Collected data
◆ ◆ ◆ ◆ ◆

Lemma relist_keeps n reconcile relists after live ix :
  no_holes objects ix -> (forall x, x ∈ dom objects -> above after x = false -> x ∈ resolved ix) ->
  keeps ix (relist n (rest_list objects) (rest_read objects) reconcile relists after live ix).1.
Proof.
  intros Hh Hafter. rewrite relist_rest_index.
  assert (Hin : forall x, x ∈ filter (fun x => x.1 ∉ resolved ix) (rest_names objects after) -> x.1 ∈ dom objects).
  { intros x [_ Hx]%list_elem_of_filter. apply (rest_names_elem objects after x.1), list_elem_of_fmap. by exists x. }
  destruct (commit_pass_holes (rest_read objects relists)
    (filter (fun x => x.1 ∉ resolved ix) (rest_names objects after)) 0 ix) as (H1 & H2 & H3).
  - pose proof (rest_names_sorted after) as Hs. induction (rest_names objects after) as [|x l IH]; [constructor|].
    cbn [fmap list_fmap] in Hs. inversion Hs as [|? ? Hs' Hle]; subst. rewrite filter_cons.
    assert (IH' : StronglySorted Z.le (filter (fun x => x.1 ∉ resolved ix) l).*1).
    { apply IH; [|done]. intros y Hy. apply Hin. rewrite filter_cons. destruct (decide _); [by right|done]. }
    destruct (decide _); [|done]. cbn. constructor; [done|]. apply Forall_forall.
    intros y (z & -> & [_ Hz]%list_elem_of_filter)%list_elem_of_fmap.
    rewrite Forall_forall in Hle. apply Hle, list_elem_of_fmap. by exists z.
  - intros x Hx. destruct (decide (x ∈ resolved ix)) as [H|H]; [by left|right].
    destruct (above after x) eqn:Ea; [|by apply Hafter in Ea].
    pose proof (proj2 (rest_names_elem objects after x) (conj Hx Ea)) as Hz.
    apply list_elem_of_fmap in Hz as (z & -> & Hz).
    apply list_elem_of_fmap. exists z. split; [done|]. by apply list_elem_of_filter.
  - by apply Forall_forall.
  - done.
  - split_and!; [done| |done]. intros x _ Hx. by apply H2.
Qed.

Lemma close_refresh_sub ix now settled reconcile whole live :
  resolved (close_refresh ix now settled reconcile whole live) ⊆ resolved ix.
Proof.
  unfold close_refresh, resolved. destruct (max_key _) as [m|]; [|done]. destruct reconcile; [|done].
  cbn [Index.segments Index.opaque]. apply union_mono.
  - unfold retain_segments. destruct (_ <? _)%nat; cbn; apply dom_filter_subseteq.
  - intros x [_ Hx]%elem_of_filter. revert Hx. unfold retain_segments. by destruct (_ <? _)%nat.
Qed.

Lemma list_prefix_keeps now reconcile start ix :
  no_holes objects ix -> (forall x, x ∈ dom objects -> above start x = false -> x ∈ resolved ix) ->
  keeps ix (list_prefix now (rest_list objects) (rest_read objects) reconcile start ix).1.
Proof.
  intros Hh Hs. unfold list_prefix. set (whole := reconcile || _).
  set (after := if whole then None else start).
  assert (Ha : forall x, x ∈ dom objects -> above after x = false -> x ∈ resolved ix).
  { unfold after. destruct whole; [done|exact Hs]. }
  pose proof (relist_keeps PREFIX_INDEX_MAX_RELISTS reconcile 0 after ∅ ix Hh Ha) as Hk.
  destruct (relist _ _ _ _ _ _ _ _) as [ix2 [[settled live]| |]] eqn:Er; [|exact Hk..].
  eapply keeps_trans; [exact Hk|]. apply relist_rest in Er as (_ & _ & Hlive). cbn in Hlive.
  pose proof (close_refresh_sub ix2 now settled reconcile whole live) as Hsub.
  assert (Hkept : forall x, x ∈ dom objects -> x ∈ resolved ix2 ->
    x ∈ resolved (close_refresh ix2 now settled reconcile whole live)).
  { intros x Hx Hr. apply close_refresh_resolved; [done|]. intros ->. by apply Hlive. }
  destruct Hk as (Hh2 & _ & _). cbn [fst]. split_and!.
  - intros x y Hy Hx Hxy. apply Hkept; [done|]. by eapply Hh2; [apply Hsub, Hy|..].
  - intros x Hx. by apply Hkept.
  - etransitivity; [exact Hsub|]. by apply union_subseteq_l.
Qed.

Lemma probe_loop_keeps n f now seq ix :
  no_holes objects ix -> (forall x, x ∈ dom objects -> x < seq -> x ∈ resolved ix) ->
  keeps ix (probe_loop n (rest_get objects) (Ok f) now seq ix).2.
Proof.
  revert seq ix. induction n as [|n IH]; intros seq ix Hh Hb; cbn [probe_loop]; [by apply keeps_same|].
  unfold rest_get at 1. destruct (objects !! seq) as [[payload m]|] eqn:Eo.
  - destruct (decode_segment_footer _) as [[f'|]| |]; [|by apply keeps_same..].
    pose proof (resolved_insert ix seq (mkCached f' m)) as Hr.
    assert (Hb' : forall x, x ∈ dom objects -> x <= seq -> x ∈ {[seq]} ∪ resolved ix).
    { intros x Hx Hle. destruct (decide (x = seq)) as [->|]; [by apply elem_of_union_l, elem_of_singleton|].
      apply elem_of_union_r, Hb; [done|lia]. }
    assert (Hh' : no_holes objects (insert_segment ix seq (mkCached f' m))).
    { intros x y Hy Hx Hxy. rewrite Hr in *. apply elem_of_union in Hy as [->%elem_of_singleton|Hy]; [by apply Hb'|].
      apply elem_of_union_r. by eapply Hh. }
    eapply keeps_trans; [|apply IH; [done|]].
    + split_and!; [done| |]; rewrite Hr; [intros; by apply elem_of_union_r|].
      apply union_subseteq. split; [|by apply union_subseteq_l].
      intros x ->%elem_of_singleton. apply elem_of_union_r, elem_of_dom. by eexists.
    + intros x Hx Hlt. rewrite Hr. apply Hb'; [done|lia].
  - cbn. unfold certify. rewrite Z.eqb_refl. destruct (seq <? f); by apply keeps_same.
Qed.

Lemma no_holes_cursor ix c x :
  no_holes objects ix -> resolved_max ix = Some c -> x ∈ dom objects -> x <= c -> x ∈ resolved ix.
Proof.
  intros Hh Hc. pose proof (resolved_max_spec ix) as H. rewrite Hc in H. destruct H as [H _]. by apply Hh.
Qed.

Lemma refresh_keeps force f now ttl ix :
  no_holes objects ix ->
  keeps ix (refresh_prefix_index_inner force now ttl (rest_get objects) (Ok f) (rest_list objects)
              (rest_read objects) ix).1.
Proof.
  intros Hh. unfold refresh_prefix_index_inner. cbn [cursor prefix_index_freshness].
  set (reconcile := reconcile_due _). destruct (_ && _); [by apply keeps_same|].
  assert (Hcur : forall x, x ∈ dom objects -> above (resolved_max ix) x = false -> x ∈ resolved ix).
  { intros x Hx. destruct (resolved_max ix) as [c|] eqn:Ec; [|done]. cbn. intros Hle.
    apply (no_holes_cursor ix c); [done|done|done|lia]. }
  clearbody reconcile. destruct reconcile; [by apply list_prefix_keeps|].
  destruct (resolved_max ix) as [c|] eqn:Ec; [|by apply list_prefix_keeps].
  pose proof (probe_loop_keeps PROBE_WINDOW f now (c + 1) ix Hh) as Hp.
  unfold probe_prefix_tail. destruct (probe_loop _ _ _ _ _ _) as [t ix1].
  assert (Hk : keeps ix ix1) by (apply Hp; intros x Hx Hlt; apply (no_holes_cursor ix c); [done|done|done|lia]).
  destruct t; [exact Hk|]. eapply keeps_trans; [exact Hk|]. destruct Hk as (Hh1 & Hsub & _).
  apply list_prefix_keeps; [done|]. intros x Hx Ha. apply Hsub; [done|]. by apply Hcur.
Qed.
End refreshing.

Lemma refresh_floor_ok force f now ttl get list read ix :
  floor_ok ix -> floor_ok (refresh_prefix_index_inner force now ttl get (Ok f) list read ix).1.
Proof.
  assert (Hl : forall now reconcile start ix, floor_ok ix -> floor_ok (list_prefix now list read reconcile start ix).1).
  { clear. intros now reconcile start ix Hok.
    destruct (list_prefix _ _ _ _ _ _) as [ix' r] eqn:E. assert (Hr := E). unfold list_prefix in E. revert E.
    match goal with |- context [relist ?n list read reconcile 0 ?a ∅ ix] =>
      pose proof (relist_floor n list read reconcile 0 a ∅ ix) as [Hg Hf] end.
    destruct (relist _ _ _ _ _ _ _ _) as [ix2 [[]| |]]; intros [= <- <-];
      [by apply list_prefix_floor in Hr as [? _]|unfold floor_ok in *; cbn in *; by rewrite Hf, Hg..]. }
  intros Hok. unfold refresh_prefix_index_inner. destruct (_ && _); [done|].
  destruct (reconcile_due _); [by apply Hl|]. destruct (cursor _) as [c|]; [|by apply Hl].
  pose proof (probe_loop_floor PROBE_WINDOW get f now (c + 1) ix Hok) as Hp. unfold probe_prefix_tail.
  destruct (probe_loop _ _ _ _ _ _) as [[|] ix1]; destruct Hp as [Hp _]; [done|by apply Hl].
Qed.

(** *** The steps keep it so *)

Lemma w_next_le w z : 0 <= w_floor w ->
  w_next w <= z <-> w_floor w <= z /\ forall x, x ∈ dom (w_objects w) -> x < z.
Proof.
  intros Hf. unfold w_next.
  assert (Hk : forall x, x ∈ dom (w_objects w) <-> x ∈ (map_to_list (w_objects w)).*1).
  { intros x. rewrite elem_of_dom, list_elem_of_fmap. split.
    - intros [o Ho]. exists (x, o). by rewrite elem_of_map_to_list.
    - intros ([k o] & -> & Ho). apply elem_of_map_to_list in Ho. by exists o. }
  setoid_rewrite Hk. destruct (max_key _) as [m|] eqn:Em.
  - apply max_key_spec in Em as [Hin Hall]. rewrite Forall_forall in Hall. cbn. split.
    + intros H. split; [lia|]. intros x Hx. apply Hall in Hx. lia.
    + intros [Hz H]. apply H in Hin. lia.
  - destruct ((map_to_list (w_objects w)).*1); [|done]. cbn. split; [|lia].
    intros H. split; [lia|]. intros x Hx. by apply elem_of_nil in Hx.
Qed.

Lemma w_next_free w k : watch_ok w -> w_objects w !! k = None -> w_floor w <= k -> w_next w <= k.
Proof.
  intros Hw Hk Hf. apply w_next_le; [apply Hw|]. split; [done|]. intros x Hx.
  apply (wok_packed w Hw); [by apply not_elem_of_dom|done|done].
Qed.

Lemma watch_ok_create w seq o :
  watch_ok w -> w_objects w !! seq = None -> w_floor w <= seq <= w_next w ->
  watch_ok (mkWatch (<[seq := o]> (w_objects w)) (w_floor w) (w_index w) (w_aim w)).
Proof.
  intros Hw Hfree Hseq. set (w' := mkWatch _ _ _ _).
  pose proof (w_next_free w seq Hw Hfree (proj1 Hseq)) as Hnext.
  assert (Hmono : w_next w <= w_next w').
  { apply w_next_le; [apply Hw|]. pose proof (proj1 (w_next_le w' (w_next w') (wok_pos w Hw)) (Z.le_refl _)) as [H1 H2].
    split; [exact H1|]. intros x Hx. apply H2. cbn. rewrite dom_insert_L. by apply elem_of_union_r. }
  assert (Hold : forall k, k ∉ dom (w_objects w') -> w_objects w !! k = None /\ k <> seq).
  { intros k Hk. cbn in Hk. rewrite dom_insert_L, not_elem_of_union, not_elem_of_singleton, not_elem_of_dom in Hk. tauto. }
  split.
  - apply Hw.
  - intros k x [Hk Hne]%Hold Hf Hx. pose proof (w_next_free w k Hw Hk Hf) as Hn. cbn in Hx.
    rewrite dom_insert_L, elem_of_union, elem_of_singleton in Hx. destruct Hx as [->|Hx]; [lia|].
    apply (wok_packed w Hw); [by apply not_elem_of_dom|done|done].
  - intros x y Hy Hx Hxy. cbn in *. rewrite dom_insert_L, elem_of_union, elem_of_singleton in Hx.
    destruct Hx as [->|Hx]; [|by eapply (wok_holes w Hw)]. exfalso.
    destruct (wok_dead w Hw y Hy) as [Hd|Hd]; [|lia].
    pose proof (wok_packed w Hw seq y (proj2 (not_elem_of_dom _ _) Hfree) (proj1 Hseq) Hd). lia.
  - cbn. intros x Hx. rewrite dom_insert_L, elem_of_union. destruct (wok_dead w Hw x Hx); auto.
  - apply Hw.
  - cbn. intros k Hk. destruct (wok_aim w Hw k Hk) as [H1 H2]. split; [cbn in *; lia|].
    intros x Hx Hlt. rewrite dom_insert_L, elem_of_union, elem_of_singleton in Hx.
    destruct Hx as [->|Hx]; [lia|by apply H2].
Qed.

Lemma watch_ok_delete w seq :
  watch_ok w -> seq < w_floor w ->
  watch_ok (mkWatch (delete seq (w_objects w)) (w_floor w) (w_index w) (w_aim w)).
Proof.
  intros Hw Hlt. set (w' := mkWatch _ _ _ _).
  assert (Hdom : forall x, x ∈ dom (w_objects w') <-> x ∈ dom (w_objects w) /\ x <> seq).
  { intros x. cbn. rewrite dom_delete_L, elem_of_difference, elem_of_singleton. done. }
  pose proof (proj1 (w_next_le w' (w_next w') (wok_pos w Hw)) (Z.le_refl _)) as [Hn1 Hn2].
  split.
  - apply Hw.
  - intros k x Hk Hf [Hx _]%Hdom. apply (wok_packed w Hw); [|done|done]. rewrite Hdom in Hk.
    intros H. apply Hk. split; [done|]. cbn in Hf. lia.
  - intros x y Hy [Hx _]%Hdom. by apply (wok_holes w Hw).
  - intros x Hx. rewrite Hdom. cbn. destruct (wok_dead w Hw x Hx) as [H|H]; [|by right].
    destruct (decide (x = seq)) as [->|]; [by right|by left].
  - apply Hw.
  - intros k Hk. destruct (wok_aim w Hw k Hk) as [H1 H2]. split.
    + etransitivity; [exact H1|]. apply w_next_le; [apply Hw|]. split; [exact Hn1|]. intros x Hx.
      destruct (decide (x = seq)) as [->|]; [cbn in *; lia|]. by apply Hn2, Hdom.
    + intros x [Hx _]%Hdom. by apply H2.
Qed.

◆ ◆ ◆ ◆ ◆

▶ _Task_
Set every line down again exactly. Begin with the first line of the entries and finish with the line containing "assert (Hin : forall".

▶ _Result_
Lemma relist_keeps n reconcile relists after live ix :
  no_holes objects ix -> (forall x, x ∈ dom objects -> above after x = false -> x ∈ resolved ix) ->
  keeps ix (relist n (rest_list objects) (rest_read objects) reconcile relists after live ix).1.
Proof.
  intros Hh Hafter. rewrite relist_rest_index.
  assert (Hin : forall x, x ∈ filter (fun x => x.1 ∉ resolved ix) (rest_names objects after) -> x.1 ∈ dom objects).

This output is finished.